Incident-Based Crime Reporting Explained
August 26, 2021 by Lily Rexing
Public safety agencies at the local, state, and federal level face mandates to change reporting standards from Uniform Crime Reporting (UCR) to Incident-Based Reporting (IBR). While any reporting shift can be stressful, it can be even more so in a mission-critical environment.
The Tyler Tech Podcast recently featured a conversation with three public safety industry experts on this shift, including its impact on different levels of government and how technology can ease the transition. In the episode, host Jeff Harrell spoke to Skip Bland, whose 15 years in the Air Force Office of Special Investigations led to his current position as a subject matter expert at Tyler Technologies; Adam Bobola, a 13-year law enforcement veteran and 10-year Tyler staff member with the Public Safety Division; and Clark Nethers, a senior implementation consultant for Incode Public Safety with 22 years of law enforcement experience.

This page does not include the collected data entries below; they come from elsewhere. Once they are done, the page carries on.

Definition f_net_dev_start_xmit_e : filler :=
  if skb_head tk =? 0 then fail (-1)
  else if u16 (skb_mac_header tk) =? 65535 then fail (-1)
  else
    pushv k (ev_dev tk) $ pushv k (ev_skb tk) $
    let ethh := skb_head tk + u16 (skb_mac_header tk) in
    push k (ethh + 6) 6 false 0 $ push k ethh 6 false 0 $
    with_state (fun s =>
      let iph := skb_head tk + u16 (skb_network_header tk) in
      let ipp := Z_of_byte (kmem s (iph + 9)) in
      let ports := (ipp =? IPPROTO_TCP) || (ipp =? IPPROTO_UDP) in
      store_tuple4 AF_INET (ld32 (kmem s) (iph + 12))
        (if ports then be16 (kmem s) (iph + 20) else 0) (ld32 (kmem s) (iph + 16))
        (if ports then be16 (kmem s) (iph + 22) else 0) $
      push_tuple4 $ return_0).

(** The functions that only the eBPF driver implements. *)
Definition f_netif_receive_skb_e : filler := return_0.
Definition f_tcp_connect_x : filler := return_0.
Definition f_tcp_set_state_e : filler := return_0.
Definition f_tcp_receive_reset_e : filler := return_0.
Definition f_tcp_send_reset_e : filler := return_0.
Definition f_cpu_analysis_e : filler := return_0.
Definition f_sys_epoll_wait_x : filler := return_0.
End fillers.

#[export] Typeclasses Opaque timespec_parse poll_parse_fds semop_turn copy_when
  parse_ptrace_addr parse_ptrace_data store_tuple4 push_tuple4.

(** ** What the fillers record. *)

Section specs.
Context (k : kenv) (user : mem) `{!KernelOK k user} (tk : task_env) (t : option Z).

#[export] Instance timespec_parse_spec n val next :
  FillerSpec t (Some n) next -> FillerSpec t (Some (S n)) (timespec_parse k val next).
Proof. intros H. unfold timespec_parse. filler_steps. Qed.

#[export] Instance poll_parse_fds_spec n enter next :
  FillerSpec t (Some n) next -> FillerSpec t (Some (S n)) (poll_parse_fds k enter next).
Proof.
  intros H. unfold poll_parse_fds. cbv zeta. apply if_spec; [exact _|].
  apply with_state_spec. intros s0 _. apply copy_in_spec; [|exact _].
  intros s ps s' r Ht F E.
  destruct (poll_loop _ _ _ _ _ _ _ _ _) as [m [[pos count]|]].
  - exact (kmem_spec t (Some (S n)) (push k _ pos false 0 next) s _ ps s' r _ Ht F E).
  - simplify_eq. split; [done|]. split; [repeat split|]. intros Hc. discriminate Hc.
Qed.

#[export] Instance semop_turn_spec n more ptr next :
  FillerSpec t (Some n) next -> FillerSpec t (Some (S (S (S n)))) (semop_turn k more ptr next).
Proof. intros H. unfold semop_turn. filler_steps. Qed.

#[export] Instance copy_when_spec n b len next :
  (forall bs, FillerSpec t n (next bs)) -> FillerSpec t n (copy_when k b len next).
Proof. intros H. unfold copy_when. filler_steps. Qed.

#[export] Instance parse_ptrace_addr_spec n req next :
  FillerSpec t (Some n) next -> FillerSpec t (Some (S n)) (parse_ptrace_addr k req next).
Proof. intros H. unfold parse_ptrace_addr. filler_steps. Qed.

#[export] Instance parse_ptrace_data_spec n req next :
  FillerSpec t (Some n) next -> FillerSpec t (Some (S n)) (parse_ptrace_data k req next).
Proof. intros H. unfold parse_ptrace_data. filler_steps. Qed.

#[export] Instance store_tuple4_spec n a b c d e next :
  FillerSpec t n next -> FillerSpec t n (store_tuple4 a b c d e next).
Proof. intros H. unfold store_tuple4. filler_steps. Qed.

#[export] Instance push_tuple4_spec n next :
  FillerSpec t (Some n) next -> FillerSpec t (Some (S n)) (push_tuple4 k next).
Proof. intros H. unfold push_tuple4. filler_steps. Qed.
(* ===== verification/SockFillers.v ===== *)
(** * Fillers of [driver/ppm_fillers.c]: sockets and vectored I/O

    The address and tuple encodings ([pack_addr], [fd_to_socktuple]) and the
    gathering of I/O vectors ([parse_readv_writev_bufs]) of
    [driver/ppm_events.c], and the fillers that use them. *)

From Stdlib Require Import Strings.Byte.
From Stdlib Require Import ZArith Lia List Bool.
From stdpp Require Import base tactics list numbers option.
From S2P Require Import Prelude Bytes EventDefs EventTable FillerTable ValToRing.
From S2P Require Import ValToRingSpec FlagDefs Flags Fillers FillerOps SyscallFillers.
Import ListNotations.
Local Open Scope Z_scope.

Definition UNIX_PATH_MAX : nat := 108.
Definition PRB_FLAG_PUSH_SIZE : Z := 1.
Definition PRB_FLAG_PUSH_DATA : Z := 2.
Definition PRB_FLAG_PUSH_ALL : Z := Z.lor PRB_FLAG_PUSH_SIZE PRB_FLAG_PUSH_DATA.
Definition PRB_FLAG_IS_WRITE : Z := 4.

(** ** Addresses. *)

(** The bytes [o .. o+n) of a socket address; beyond it, zeros. *)
Definition slice (o n : nat) (bs : list byte) : list byte :=
  take n (drop o bs ++ replicate n x00).

(** The family, the IPv4 address, the IPv6 address, the port in host order and
    the path of a socket address. *)
Definition sa_family (bs : list byte) : Z := le_val (slice 0 2 bs).
Definition sin_addr (bs : list byte) : list byte := slice 4 4 bs.
Definition sin6_addr (bs : list byte) : list byte := slice 8 16 bs.
Definition sin_port (bs : list byte) : list byte := le16 (sockaddr_port bs).
Definition sun_path (bs : list byte) : list byte := slice 2 UNIX_PATH_MAX bs.

(** The bytes up to the first NUL. *)
Fixpoint until_nul (bs : list byte) : list byte :=
  match bs with
  | [] => []
  | b :: bs' => if Z_of_byte b =? 0 then [] else b :: until_nul bs'
  end.

(** [strncpy(dest, name, UNIX_PATH_MAX); dest[UNIX_PATH_MAX - 1] = 0;] with the
    length of the string that results. *)
Definition unix_name (name : list byte) : list byte * Z :=
  let s := until_nul (take (UNIX_PATH_MAX - 1) name) in
  (s ++ replicate (UNIX_PATH_MAX - length s) x00, Z.of_nat (length s)).

(** The zero put after a user address of [ulen] bytes. *)
Definition terminate (addr : list byte) (ulen : Z) : list byte :=
  if ulen =? sizeof_sockaddr_storage then <[Z.to_nat (ulen - 1) := x00]> addr
  else <[Z.to_nat ulen := x00]> addr.

(** [pack_addr]: the bytes written to [targetbuf] and the size returned. *)
Definition pack_addr (addr : list byte) (ulen : Z) : list byte * Z :=
  let family := sa_family addr in
  let fam := le_bytes 1 (socket_family_to_scap (u8 family)) in
  if family =? AF_INET then (fam ++ sin_addr addr ++ sin_port addr, 7)
  else if family =? AF_INET6 then (fam ++ sin6_addr addr ++ sin_port addr, 19)
  else if family =? AF_UNIX then
    let '(name, len) := unix_name (sun_path (terminate addr ulen)) in
    (fam ++ name, 1 + len + 1)
  else ([], 0).

Section sockets.
Context (k : kenv) (tk : task_env).

(** The tuple of two endpoints, as the code lays it out. *)
Definition tuple4 (fam src dst : list byte) : list byte :=
  fam ++ sin_addr src ++ sin_port src ++ sin_addr dst ++ sin_port dst.
Definition tuple6 (fam src dst : list byte) : list byte :=
  fam ++ sin6_addr src ++ sin_port src ++ sin6_addr dst ++ sin_port dst.

(** [fd_to_socktuple]: the bytes written to [targetbuf] and the size returned.
    [user] is the user address with its length when [use_userdata] is set.  An
    address that [sock_getname] does not deliver is whatever the stack held. *)
Definition fd_to_socktuple (fd : Z) (user : option (list byte * Z)) (is_inbound : bool) :
    list byte * Z :=
  match sockfd_lookup k fd with
  | None => ([], 0)
  | Some so =>
      if negb (so_sk so) then ([], 0)
      else
        let sock_address := default (uninit k) (so_name so) in
        let family := u16 (so_family so) in
        let fam := le_bytes 1 (socket_family_to_scap (u8 family)) in
        let ends (tuple : list byte -> list byte -> list byte -> list byte) (peer : list byte) :=
          if is_inbound then tuple fam peer sock_address else tuple fam sock_address peer in
        if family =? AF_INET then
          (match user with
           | None =>
               match so_peer so with
               | Some peer => ends tuple4 peer
               | None => tuple4 fam [] []
               end
           | Some (addr, _) => ends tuple4 addr
           end, 13)
        else if family =? AF_INET6 then
          (match user with
           | None => ends tuple6 (default (uninit k) (so_peer so))
           | Some (addr, _) => ends tuple6 addr
           end, 37)
        else if family =? AF_UNIX then
          let '(us, speer) := default (0, 0) (unix_sock tk fd) in
          let ptrs := if is_inbound then le64 us ++ le64 speer else le64 speer ++ le64 us in
          let us_name :=
            match user with
            | None => if is_inbound then sun_path sock_address
                      else sun_path (default (uninit k) (so_peer so))
            | Some (addr, ulen) => if is_inbound then sun_path sock_address
                                   else sun_path (terminate addr ulen)
            end in
          let '(name, len) := unix_name us_name in
          (fam ++ ptrs ++ name, 17 + len + 1)
        else ([], 0)
  end.

(** A tuple or address stored at the start of the storage page and pushed. *)
Definition push_packed (p : list byte * Z) (next : filler) : filler :=
  store (fun a m => mem_write m (str_storage a) (fst p)) $
  with_state (fun s => push k (str_storage (args s)) (snd p) false 0 next).

(** The tuple of a user address of [ulen] bytes at [uaddr], if there is one. *)
Definition user_tuple (fd uaddr ulen : Z) (is_inbound : bool) : list byte * Z :=
  if negb (uaddr =? 0) && negb (ulen =? 0) then
    match addr_to_kernel k uaddr (s32 ulen) with
    | Some addr => fd_to_socktuple fd (Some (addr, s32 ulen)) is_inbound
    | None => ([], 0)
    end
  else ([], 0).

Let retval : Z := syscall_retval k.
Let arg (i : nat) : Z := sc_arg k i.

(** A call of [val_to_ring] whose result is not tested. *)
Definition push_unchecked (val : Z) (next : filler) : filler :=
  fun s => next (fst (val_to_ring k s val 0 false 0)).

Definition f_sys_socket_bind_x : filler :=
  push_unchecked retval $
  with_sock_arg k 1 (fun usrsockaddr => with_sock_arg k 2 (fun val =>
    push_packed
      (if negb (usrsockaddr =? 0) && negb (val =? 0) then
         match addr_to_kernel k usrsockaddr (s32 val) with
         | Some address => pack_addr address (s32 val)
         | None => ([], 0)
         end
       else ([], 0)) $
    add_sentinel)).

Definition f_sys_connect_x : filler :=
  push_unchecked retval $
  with_sock_arg k 0 (fun fd => with_sock_arg k 1 (fun usrsockaddr => with_sock_arg k 2 (fun val =>
    push_packed (if 0 <=? s32 fd then user_tuple (s32 fd) usrsockaddr val false else ([], 0)) $
    add_sentinel))).

Definition f_sys_socketpair_x : filler :=
  pushv k retval $
  if 0 <=? retval then
    with_sock_arg k 3 (fun val => with_user_ptr val (fun p => copy_or_fail k p 8 (fun fds =>
      pushv k (sfield fds 0 4) $ pushv k (sfield fds 4 4) $
      match sockfd_lookup k (sfield fds 0 4) with
      | Some _ =>
          let '(us, speer) := default (0, 0) (unix_sock tk (sfield fds 0 4)) in
          pushv k us $ pushv k speer $ add_sentinel
      | None => fail (lookup_err tk)
      end)))
  else pushv k 0 $ pushv k 0 $ pushv k 0 $ pushv k 0 $ add_sentinel.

Read some of their top insights below, and check out the podcast episode for the full conversation.
Benefits of NIBRS
Since the early 1970s, law enforcement agencies have summarized reporting under the Uniform Crime Reporting Standard (UCR Standard). Now, the FBI is migrating these agencies to a new standard called National Incident-Based Reporting (NIBRS). According to Bland, federal agencies, in particular, welcome the shift, as it encourages jurisdictions to submit more detailed intelligence. Leaders can view incident information by city, county, state, or federal level and even make comparisons between agencies of different sizes. “NIBRS gives local law enforcement the ability to see statistically what is going on and combat crime in their locale,” Nethers adds. “From a broader standpoint, a small agency may want to look at a neighboring agency to see how crime over there compares to them … It allows administrators to guide their departments, have better enforcement, and focused enforcement towards certain types of crime that they're trying to combat.” The reporting change also enables the public to examine statistics on the FBI’s website or local portals. As Bobola noted, it’s a good thing for citizens to be able to research and compare any locations with apples-to-apples crime statistics.
Transition Challenges
“One of the biggest things that we see during this transition process,” noted Bobola, “is because they're going from a summary-based reporting system to an incident-based reporting system, there's this spike that we'd call a crime spike.” All of a sudden, jurisdictions are reporting everything, whereas with UCR, they only captured certain crimes. What looks like a significant crime spike can be alarming to elected officials and leaders. Getting ahead of this alarm involves educating government agencies about the impending spike in case numbers based on reporting standards, not area incident rates. Agencies and officers themselves are also facing hurdles because of this mandated change. Additional data entry or retraining can be daunting in departments with already scarce resources. Nethers noted intuitive software minimizing the impact of change is key. Such software, for example, “can do all the heavy lifting for them so the administrators within their department can then push that data on to the state and onto the FBI.”
Safer Communities
Accessing and analyzing the data from this new reporting method ultimately helps leaders compare agencies, locations, offenses, and more. Analytics used in every type of business come into play here as well, informing smarter decisions resulting in safer communities. To prepare for the reporting switch and realize results for those they protect, Bland noted agencies should focus on technology that is, “NIBRS compliant, configurable, and truly meets the needs of the modern-day law enforcement officer.” Software solutions can, indeed, ease the transition to a new reporting system while also making the day-to-day lives of officers easier. “The ultimate goal of software,” added Bobola, “is to limit the time spent in the office or at the department filling out reports so that the officers can be in the field, protecting the citizens, and providing a safer community.”